**HOW TO COMPLETE THIS TASK**
Your answer is the lines below, exactly, from the one that contains "merged by [(address, origin, principal_type)]" through the one that contains "rf_rows : list dict;", both included.

**RECORDS PROVIDED**
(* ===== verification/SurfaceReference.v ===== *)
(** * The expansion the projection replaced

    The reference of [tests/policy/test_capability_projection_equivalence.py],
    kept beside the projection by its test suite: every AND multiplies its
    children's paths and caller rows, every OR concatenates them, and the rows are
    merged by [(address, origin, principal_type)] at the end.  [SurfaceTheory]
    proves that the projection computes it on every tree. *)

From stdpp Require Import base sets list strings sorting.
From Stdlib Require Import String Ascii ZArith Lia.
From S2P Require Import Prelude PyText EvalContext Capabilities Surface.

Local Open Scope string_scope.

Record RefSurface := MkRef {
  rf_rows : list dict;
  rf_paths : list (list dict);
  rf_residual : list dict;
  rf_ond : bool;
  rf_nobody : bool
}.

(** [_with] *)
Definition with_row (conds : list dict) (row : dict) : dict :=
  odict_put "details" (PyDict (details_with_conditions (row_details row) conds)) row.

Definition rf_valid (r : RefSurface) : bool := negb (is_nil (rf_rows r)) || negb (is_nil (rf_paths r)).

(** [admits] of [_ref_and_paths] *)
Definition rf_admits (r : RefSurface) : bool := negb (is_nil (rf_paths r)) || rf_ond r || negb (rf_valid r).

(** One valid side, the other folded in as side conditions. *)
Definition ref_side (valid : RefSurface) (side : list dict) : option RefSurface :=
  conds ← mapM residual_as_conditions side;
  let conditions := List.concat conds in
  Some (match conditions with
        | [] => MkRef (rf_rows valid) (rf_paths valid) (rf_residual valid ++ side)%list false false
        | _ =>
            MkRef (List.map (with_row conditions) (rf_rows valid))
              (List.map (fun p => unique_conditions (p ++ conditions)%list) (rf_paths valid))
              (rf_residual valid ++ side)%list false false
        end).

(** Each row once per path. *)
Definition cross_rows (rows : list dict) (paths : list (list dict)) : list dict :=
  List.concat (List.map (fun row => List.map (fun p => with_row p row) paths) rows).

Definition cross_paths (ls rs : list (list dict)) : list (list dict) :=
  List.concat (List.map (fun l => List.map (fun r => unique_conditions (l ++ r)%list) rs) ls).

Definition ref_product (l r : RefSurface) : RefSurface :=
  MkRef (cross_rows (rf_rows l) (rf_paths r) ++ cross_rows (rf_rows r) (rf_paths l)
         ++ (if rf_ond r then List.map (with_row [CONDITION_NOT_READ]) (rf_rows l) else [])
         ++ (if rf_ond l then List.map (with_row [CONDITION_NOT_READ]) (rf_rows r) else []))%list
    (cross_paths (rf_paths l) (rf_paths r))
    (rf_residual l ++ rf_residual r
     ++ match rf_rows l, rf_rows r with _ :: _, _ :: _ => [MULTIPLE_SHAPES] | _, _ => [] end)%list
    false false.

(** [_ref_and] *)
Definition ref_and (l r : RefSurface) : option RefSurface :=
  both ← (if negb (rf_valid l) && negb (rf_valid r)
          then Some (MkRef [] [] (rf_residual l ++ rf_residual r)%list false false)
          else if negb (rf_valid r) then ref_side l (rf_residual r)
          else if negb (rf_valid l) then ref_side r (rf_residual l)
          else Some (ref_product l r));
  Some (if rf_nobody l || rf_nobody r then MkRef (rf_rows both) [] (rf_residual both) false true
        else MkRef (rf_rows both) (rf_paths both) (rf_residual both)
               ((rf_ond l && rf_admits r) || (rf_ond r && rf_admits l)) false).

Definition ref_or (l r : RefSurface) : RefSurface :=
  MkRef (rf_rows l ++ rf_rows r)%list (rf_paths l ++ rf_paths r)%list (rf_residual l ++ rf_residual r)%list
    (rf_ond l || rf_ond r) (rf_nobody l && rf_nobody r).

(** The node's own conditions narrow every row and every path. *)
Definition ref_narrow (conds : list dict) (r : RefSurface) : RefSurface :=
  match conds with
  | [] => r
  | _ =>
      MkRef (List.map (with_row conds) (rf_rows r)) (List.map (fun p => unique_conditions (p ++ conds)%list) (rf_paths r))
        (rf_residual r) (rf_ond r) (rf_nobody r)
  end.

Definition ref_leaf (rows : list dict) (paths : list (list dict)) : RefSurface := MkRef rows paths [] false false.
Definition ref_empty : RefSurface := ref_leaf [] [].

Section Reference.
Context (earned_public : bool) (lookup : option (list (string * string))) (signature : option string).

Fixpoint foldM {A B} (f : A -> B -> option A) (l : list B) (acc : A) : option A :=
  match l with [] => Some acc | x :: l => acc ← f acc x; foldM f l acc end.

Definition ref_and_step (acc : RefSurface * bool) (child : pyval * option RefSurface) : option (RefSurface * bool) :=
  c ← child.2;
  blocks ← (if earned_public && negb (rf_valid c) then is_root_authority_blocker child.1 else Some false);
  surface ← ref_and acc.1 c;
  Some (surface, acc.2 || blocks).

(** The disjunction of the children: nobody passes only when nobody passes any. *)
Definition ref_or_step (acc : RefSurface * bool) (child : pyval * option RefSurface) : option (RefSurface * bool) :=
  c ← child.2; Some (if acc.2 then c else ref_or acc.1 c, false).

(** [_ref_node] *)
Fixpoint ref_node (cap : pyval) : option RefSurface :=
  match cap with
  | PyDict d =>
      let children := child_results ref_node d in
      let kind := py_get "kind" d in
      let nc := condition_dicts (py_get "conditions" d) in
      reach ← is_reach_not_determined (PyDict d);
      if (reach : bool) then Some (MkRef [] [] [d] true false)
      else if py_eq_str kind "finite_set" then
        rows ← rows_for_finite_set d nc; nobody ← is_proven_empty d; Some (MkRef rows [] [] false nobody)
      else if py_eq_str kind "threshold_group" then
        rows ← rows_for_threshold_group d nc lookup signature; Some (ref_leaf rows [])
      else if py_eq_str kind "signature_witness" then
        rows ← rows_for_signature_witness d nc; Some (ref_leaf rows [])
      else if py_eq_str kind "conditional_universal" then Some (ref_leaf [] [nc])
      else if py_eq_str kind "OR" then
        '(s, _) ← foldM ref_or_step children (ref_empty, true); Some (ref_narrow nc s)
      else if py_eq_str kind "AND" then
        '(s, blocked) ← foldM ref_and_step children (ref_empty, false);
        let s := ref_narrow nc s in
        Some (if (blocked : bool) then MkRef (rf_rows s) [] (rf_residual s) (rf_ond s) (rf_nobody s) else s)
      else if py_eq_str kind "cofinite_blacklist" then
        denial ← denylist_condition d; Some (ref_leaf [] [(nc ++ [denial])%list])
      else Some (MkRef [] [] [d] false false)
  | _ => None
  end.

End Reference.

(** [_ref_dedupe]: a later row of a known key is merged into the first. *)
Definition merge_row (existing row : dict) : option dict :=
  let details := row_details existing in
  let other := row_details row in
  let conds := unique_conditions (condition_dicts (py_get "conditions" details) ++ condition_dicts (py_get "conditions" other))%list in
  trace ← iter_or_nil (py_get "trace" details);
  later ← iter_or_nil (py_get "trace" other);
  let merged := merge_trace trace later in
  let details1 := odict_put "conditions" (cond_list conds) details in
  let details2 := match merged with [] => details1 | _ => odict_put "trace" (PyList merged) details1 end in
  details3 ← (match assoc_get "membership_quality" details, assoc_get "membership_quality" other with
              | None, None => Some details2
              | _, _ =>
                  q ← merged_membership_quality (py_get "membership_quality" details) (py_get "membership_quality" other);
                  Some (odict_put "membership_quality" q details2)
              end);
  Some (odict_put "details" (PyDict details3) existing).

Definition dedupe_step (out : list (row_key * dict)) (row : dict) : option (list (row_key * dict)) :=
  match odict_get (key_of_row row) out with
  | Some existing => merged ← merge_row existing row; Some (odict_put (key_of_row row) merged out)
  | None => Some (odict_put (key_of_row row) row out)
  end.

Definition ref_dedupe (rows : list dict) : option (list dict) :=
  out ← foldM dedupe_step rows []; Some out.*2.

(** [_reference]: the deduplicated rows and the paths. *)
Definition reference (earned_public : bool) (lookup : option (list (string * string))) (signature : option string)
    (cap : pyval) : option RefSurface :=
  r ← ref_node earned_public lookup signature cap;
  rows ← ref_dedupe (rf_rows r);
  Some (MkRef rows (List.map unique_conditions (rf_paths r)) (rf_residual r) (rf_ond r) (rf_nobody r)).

**EXERCISE OUTPUT**
    merged by [(address, origin, principal_type)] at the end.  [SurfaceTheory]
    proves that the projection computes it on every tree. *)

From stdpp Require Import base sets list strings sorting.
From Stdlib Require Import String Ascii ZArith Lia.
From S2P Require Import Prelude PyText EvalContext Capabilities Surface.

Local Open Scope string_scope.

Record RefSurface := MkRef {
  rf_rows : list dict;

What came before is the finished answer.